Seve Ballesteros nearly missed his first-round tee time that year. Fay gave credit to the PGA of America, which figured out for the 1997 PGA Championship here that parking near the course is not a God-given right. Shuttles from nearby colleges, and shuttles from the commuter train station in Mamaroneck, and strict parking prohibitions on the streets near the course, have made the logistics simple again.

The same sort of solutions made possible the announcement Wednesday that the USGA will conduct the 2013 U.S. Open at Merion, near Philadelphia.

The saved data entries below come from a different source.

(** [updateConfig(config)]: the detector when the call returns, and whether
    it started [this.initialize()].  That call is not awaited, so the model
    it loads arrives after [updateConfig] has returned. *)
Definition updateConfig (modelDispose : Model -> option (result ()))
    (config : Config) (this : Detector Model)
  : result (Detector Model * bool) :=
  let this :=
    match config_detectionConfidence config with
    | Some confidence =>
        mkDetector (model this) (isInitialized this) (lastPredictionTime this)
                   confidence (maxHands this)
    | None => this
    end in
  let this :=
    match config_maxHands config with
    | Some hands =>
        mkDetector (model this) (isInitialized this) (lastPredictionTime this)
                   (detectionConfidence this) hands
    | None => this
    end in
  if isInitialized this
     && (bool_decide (is_Some (config_detectionConfidence config))
         || bool_decide (is_Some (config_maxHands config)))
  then this ← dispose modelDispose this; Ok (this, true)
  else Ok (this, false).

End Lifecycle.

End HandPoseDetector.

(** ** Face keypoint map ([src/models/FaceLandmarkDetector.js]) *)

Module FaceLandmarkDetector.

Record Prediction := mkPrediction {
  keypoints : landmarks_t;
  mesh : landmarks_t
}.

(** [prediction.keypoints || prediction.mesh] *)
Definition landmarksOf (prediction : Prediction) : landmarks_t :=
  match keypoints prediction with
  | Some l => Some l
  | None => mesh prediction
  end.

(** [landmarks[i] || landmarks[j]] *)
Definition either (landmarks : landmarks_t) (i j : nat)
  : result (option Point3D) :=
  a ← idx landmarks i;
  match a with
  | Some _ => Ok a
  | None => idx landmarks j
  end.

(** The keypoints object.  An assignment [keypoints.name = value] stores the
    property even when [value] is [undefined], so a stored value is an
    [option]. *)
Abbreviation keypoints_t := (gmap string (option Point3D)).

(** Reading [keypoints.name]: [undefined] both for a missing property and
    for one that holds [undefined]. *)
Definition prop (keypoints : keypoints_t) (name : string) : option Point3D :=
  mjoin (keypoints !! name).

(** The two landmark places that each assignment of [extractKeypoints]
    reads, by the name it assigns to. *)
Definition faceLandmarkIndices : list (string * (nat * nat)) :=
  [ ("leftEar", (234, 93)); ("rightEar", (454, 323));
    ("leftEye", (33, 159)); ("rightEye", (263, 386));
    ("noseTip", (1, 19));
    ("upperLip", (13, 0)); ("lowerLip", (14, 17)) ]%nat.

Merion has been the site of four previous Opens, the most famous of which is Ben Hogan's victory in 1950, barely 16 months after an auto accident in which he nearly died. The USGA is returning to Merion for the same reasons it returned to Winged Foot. In a sport redolent with the bloom of history, neither Fay nor any of the volunteer presidents wants to be known as the executive who steered the Open away from its heritage. Merion is where Hy Peskin snapped the most famous photo in golf: Hogan, 1-iron behind his head, watching his approach shot at the 18th hole.

Merion is where Lee Trevino won his second Open in 1971, edging Jack Nicklaus in a playoff. A decade later, David Graham played one of the great Sunday rounds in Open history, shooting 67 to win by three strokes.

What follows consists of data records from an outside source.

Lemma restore_keeps_field {X} (f : workload → X) (v : X) (k k' : kind) (name : string)
    (item : Workload_item) (c : cluster) :
  (∀ o, store k' c !! item.1 = Some o → k' = k → name = item.1 → f o = v →
        f <$> store k (restore_target k' item c) !! name = Some v) →
  has_field f k name v c → has_field f k name v (restore_target k' item c).
Proof.
  intros Hsame. unfold has_field.
  destruct (decide (k' = k ∧ name = item.1)) as [[-> ->] | Hne].
  - destruct (store k c !! item.1) as [o|] eqn:Ho; [| discriminate]. intros [= Hv].
    by apply (Hsame o).
  - rewrite store_restore_other; [done |].
    destruct (decide (k = k')); [right | left]; naive_solver.
Qed.

Lemma quiesce_suspends (k' : kind) (item' : Workload_item) (name : string) (c : cluster) :
  has_field suspend CronJob name (Some true) c →
  has_field suspend CronJob name (Some true) (quiesce k' item' c).
Proof.
  apply quiesce_keeps_field. intros o Ho -> -> Hv. unfold quiesce.
  rewrite store_with_store, decide_True by done. by rewrite lookup_alter_eq, Ho.
Qed.

Lemma quiesce_pauses (k' : kind) (item' : Workload_item) (name : string) (c : cluster) :
  has_field node_selector DaemonSet name (Some migration_paused) c →
  has_field node_selector DaemonSet name (Some migration_paused) (quiesce k' item' c).
Proof.
  apply quiesce_keeps_field. intros o Ho -> -> Hv. unfold quiesce.
  rewrite store_with_store, decide_True by done. by rewrite lookup_alter_eq, Ho.
Qed.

The explosion of length, as well as the explosion of interest in the game, appeared to make Merion obsolete. But the club lengthened a few holes and thinned out some trees, making enough room for 320-yard drives and more than 30,000 spectators.

"I think the short courses are going to prove that they still have plenty," said Tom Lehman, the Ryder Cup captain playing in his 16th Open. "Length is not the most important thing in golf. The setup is what's important. You can set up any course to be difficult. Reward a straight hitter. That's what the old courses do. The green complexes are amazing. You can have great pin positions requiring a lot of talent and imagination. It all goes backward from the greens."

It all goes forward on Thursday. Tournament favorite Phil Mickelson has his own history in New York. The fans love him. He loves the courses. But he would like to break a trend. At both Bethpage Black in 2002 and Shinnecock in 2004, Mickelson finished second. New York is a front-runner's town.